State Stresses Prevention in Childhood Dental Care
Occurrence of baby tooth decay seen as a significant health risk
(Anchorage, AK) — A national report on state oral health policies gives Alaska a grade of B for providing services intended to improve children’s access to dental care. The report, by the Pew Research Center, highlights the estimated 17 million low-income children in the United States — one in five, ages 1 to 18 — who go without dental care. Thirty-six states earned a C grade or lower, compared to Alaska’s higher ranking.
The report noted Alaska’s efforts in providing dental access for children enrolled in Medicaid, dental reimbursement increases authorized in the 2008 and 2009 legislative sessions and dental sealant activities in rural and village communities. “We’re glad this report acknowledges our state’s efforts,” state oral health director Dr. Brad Whistler said, “especially given the challenges Alaska faces with respect to providing dental health services and the high rates of early childhood tooth decay in Alaska.”

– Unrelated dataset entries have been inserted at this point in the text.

(** The count metrics: every key but [totaltime], which is recomputed. *)
Definition is_count (k : MetricKey) : bool :=
  match k with Totaltime => false | _ => true end.

(** ** Data fetch *)

(** How a promise settles, and how a [try] block completes: normally with a
    value, or with a thrown one. *)
Inductive Completion (A : Type) : Type :=
  | Normal (a : A)
  | Throw (e : Js.value).
Arguments Normal {A} a.
Arguments Throw {A} e.

Module Fetch.

(** What the component reads of a fetched [Response]. *)
Record Response : Type := { status : Z; statusText : string }.

(** [res.ok]: the status is in the range 200-299. *)
Definition ok (res : Response) : bool :=
  (200 <=? status res)%Z && (status res <=? 299)%Z.

End Fetch.

(** The two [console.error] calls of the component. *)
Inductive LogEntry : Type :=
  | Failed_to_fetch_stats (status : Z) (statusText : string)
  | Error_loading_stats (e : Js.value).

(** An asynchronous function body of the component, as the tree of what it
    does next: it returns, throws, awaits the fetch or the body's JSON (and
    resumes with how that promise settled), logs, reads the effect's
    [mounted] flag, or calls the state setter. *)
Inductive Async (A : Type) : Type :=
  | Ret (a : A)
  | Raise (e : Js.value)
  | AwaitFetch (url : string) (k : Completion Fetch.Response -> Async A)
  | AwaitJson (res : Fetch.Response) (k : Completion Js.value -> Async A)
  | ConsoleError (l : LogEntry) (k : Async A)
  | ReadMounted (k : bool -> Async A)
  | SetStats (s : StatsData) (k : Async A).
Arguments Ret {A} a.
Arguments Raise {A} e.
Arguments AwaitFetch {A} url k.
Arguments AwaitJson {A} res k.
Arguments ConsoleError {A} l k.
Arguments ReadMounted {A} k.
Arguments SetStats {A} s k.

Fixpoint Async_bind {A B : Type} (f : A -> Async B) (m : Async A) : Async B :=
  match m with
  | Ret a => f a
  | Raise e => Raise e
  | AwaitFetch url k => AwaitFetch url (fun c => Async_bind f (k c))
  | AwaitJson res k => AwaitJson res (fun c => Async_bind f (k c))
  | ConsoleError l k => ConsoleError l (Async_bind f k)
  | ReadMounted k => ReadMounted (fun b => Async_bind f (k b))
  | SetStats s k => SetStats s (Async_bind f k)
  end.

#[export] Instance Async_mret : MRet Async := @Ret.
#[export] Instance Async_mbind : MBind Async := @Async_bind.

(** [try { body } catch (e) { handler }] *)
Fixpoint try_catch {A : Type} (body : Async A) (handler : Js.value -> Async A)
  : Async A :=
  match body with
  | Ret a => Ret a
  | Raise e => handler e
  | AwaitFetch url k => AwaitFetch url (fun c => try_catch (k c) handler)
  | AwaitJson res k => AwaitJson res (fun c => try_catch (k c) handler)
  | ConsoleError l k => ConsoleError l (try_catch k handler)
  | ReadMounted k => ReadMounted (fun b => try_catch (k b) handler)
  | SetStats s k => SetStats s (try_catch k handler)
  end.

(** [await p]: resumes with the value, or throws what [p] rejected with. *)
Definition settled {A : Type} (c : Completion A) : Async A :=
  match c with Normal a => Ret a | Throw e => Raise e end.

Definition await_fetch (url : string) : Async Fetch.Response :=
  AwaitFetch url settled.
Definition await_json (res : Fetch.Response) : Async Js.value :=
  AwaitJson res settled.
Definition console_error (l : LogEntry) : Async unit := ConsoleError l (Ret tt).
Definition read_mounted : Async bool := ReadMounted Ret.
Definition setStats (s : StatsData) : Async unit := SetStats s (Ret tt).

(** [if (b) m;] *)
Definition when (b : bool) (m : Async unit) : Async unit :=
  if b then m else Ret tt.

(** Where the code runs: in a browser ([window] is defined) or on the
    server, with the environment's [NEXT_PUBLIC_BASE_URL] if it is set. *)
Record Env : Type := {
  window_defined : bool;
  NEXT_PUBLIC_BASE_URL : option string
}.

(** Stable zeroed fallback keeps UI rendering *)
Definition zeroStats : StatsData :=
  {| pageviews := {| value := 0; prev := 0 |};
     visitors := {| value := 0; prev := 0 |};
     visits := {| value := 0; prev := 0 |};
     bounces := {| value := 0; prev := 0 |};
     totaltime := {| value := 0; prev := 0 |} |}.

Definition fetchStats (env : Env) : Async StatsData :=
  let baseUrl :=
    if window_defined env then ""
    else default "undefined" (NEXT_PUBLIC_BASE_URL env) in
  res ← await_fetch (baseUrl ++ "/api/fetch-umami-stats");
  if negb (Fetch.ok res) then
    console_error (Failed_to_fetch_stats (Fetch.status res) (Fetch.statusText res));;
    mret zeroStats
  else
    raw ← await_json res;
    mret (normalizeToStatsData raw).

(** ** Component *)

(** The body of the effect's [load]. *)
Definition load (env : Env) : Async unit :=
  try_catch
    (s ← fetchStats env;
     mounted ← read_mounted;
     when mounted (setStats s))
    (fun e =>
       console_error (Error_loading_stats e);;
       mounted ← read_mounted;
       when mounted (setStats zeroStats)).

(** A mounted instance of [StatsChart]: the [stats] state, the effect's
    [mounted] flag, what is left of [load()] ([Ret] once its promise is
    fulfilled, [Raise] if it were rejected), and what the instance has done
    so far: the console, and the arguments of each call of the setter,
    latest first. *)
Record Widget : Type := {
  stats : option StatsData;
  mounted : bool;
  task : Async unit;
  console : list LogEntry;
  setStats_calls : list StatsData
}.

(** [console.error(l)] *)
Definition logged (l : LogEntry) (w : Widget) : Widget :=
  {| stats := stats w; mounted := mounted w; task := task w;
     console := l :: console w; setStats_calls := setStats_calls w |}.

(** A call [setStats(s)] of the state setter. *)
Definition stats_set (s : StatsData) (w : Widget) : Widget :=
  {| stats := Some s; mounted := mounted w; task := task w;
     console := console w; setStats_calls := s :: setStats_calls w |}.

(** The task stops at [t]: an await, or its end. *)
Definition suspended (t : Async unit) (w : Widget) : Widget :=
  {| stats := stats w; mounted := mounted w; task := t;
     console := console w; setStats_calls := setStats_calls w |}.

(** Runs a task up to its next [await] (or to its end). *)
Fixpoint advance (t : Async unit) (w : Widget) : Widget :=
  match t with
  | ConsoleError l k => advance k (logged l w)
  | ReadMounted k => advance (k (mounted w)) w
  | SetStats s k => advance k (stats_set s w)
  | Ret _ | Raise _ | AwaitFetch _ _ | AwaitJson _ _ => suspended t w
  end.

(** First render and effect: [useState(null)], [mounted = true], [load()]. *)
Definition mount (env : Env) : Widget :=
  advance (load env)
    {| stats := None; mounted := true; task := Ret tt;
       console := []; setStats_calls := [] |}.

(** What can happen to a mounted instance: the fetch settles, the body's
    JSON settles, or React runs the effect's cleanup. *)
Inductive Event : Type :=
  | FetchSettled (c : Completion Fetch.Response)
  | JsonSettled (c : Completion Js.value)
  | Cleanup.

(** The effect's cleanup: [mounted = false]. *)
Definition cleanup (w : Widget) : Widget :=
  {| stats := stats w; mounted := false; task := task w;
     console := console w; setStats_calls := setStats_calls w |}.

(** One event; a settlement the task is not waiting for changes nothing. *)
Definition step (w : Widget) (ev : Event) : Widget :=
  match ev, task w with
  | Cleanup, _ => cleanup w
  | FetchSettled c, AwaitFetch _ k => advance (k c) w
  | JsonSettled c, AwaitJson _ k => advance (k c) w
  | _, _ => w
  end.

Despite the favorable Pew rating, a study released today by the Department of Health and Social Services’s Alaska Oral Health Program still confirms high rates of serious dental disease among Alaska’s kindergarteners and preschoolers. While overall rates for the state are about average compared to other states, low-income children, Alaska Native children, and children from racial/ethnic minority groups have rates of early childhood tooth decay that are among the highest in the nation.
According to the study, about 40 percent of Alaska kindergarteners screened had current or treated tooth decay. Unfortunately, as Janine Schoellhorn, a state maternal child health epidemiologist and author of the report, pointed out, the 67 percent rate of tooth decay among Alaska Native kindergarteners far exceeds the state average.
Even more worrisome than the finding that Alaska Native children have twice the tooth decay as white children is that they are four times more likely to develop Early Childhood Caries (ECC) — a bacterial infection that destroys the teeth of young children, sometimes as early as age 1.
“Left untreated, early childhood tooth decay can rapidly progress to involve the pulp of the tooth leading to pain, infection and tooth loss — affecting speech development, nutrition and school readiness,” Whistler said. “Our report supports the need for early dental screening as soon as primary teeth come in, offering the opportunity to apply topical fluorides and to counsel parents on diet, feeding practices and oral hygiene.”
Although Alaska Native children had higher rates of tooth decay, they were more likely to have had their tooth decay treated, a finding Schoellhorn attributes to the efforts of Alaska Native dental providers who have made prevention and treatment a long-time priority.
Still, access to early dental care is limited for many of Alaska’s children. “With that in mind, we’re recommending that a child’s regular family doctor or local health aide conduct dental assessments and apply fluoride varnish to children’s teeth between the ages of 1 and 3,” Whistler said. “The Department of Health and Social Services is currently studying how to implement Medicaid reimbursement to medical providers for provision of these preventive dental services.”
The state’s report goes on to recommend that health-care providers stress dental care as an important part of a child’s overall health. Avoiding putting toddlers to bed with bottles, limiting sugary drinks and soda, and parental assistance with brushing teeth are recommended. Vitamin D supplements also are recommended, as are fluoride supplements in communities that lack fluoridated water.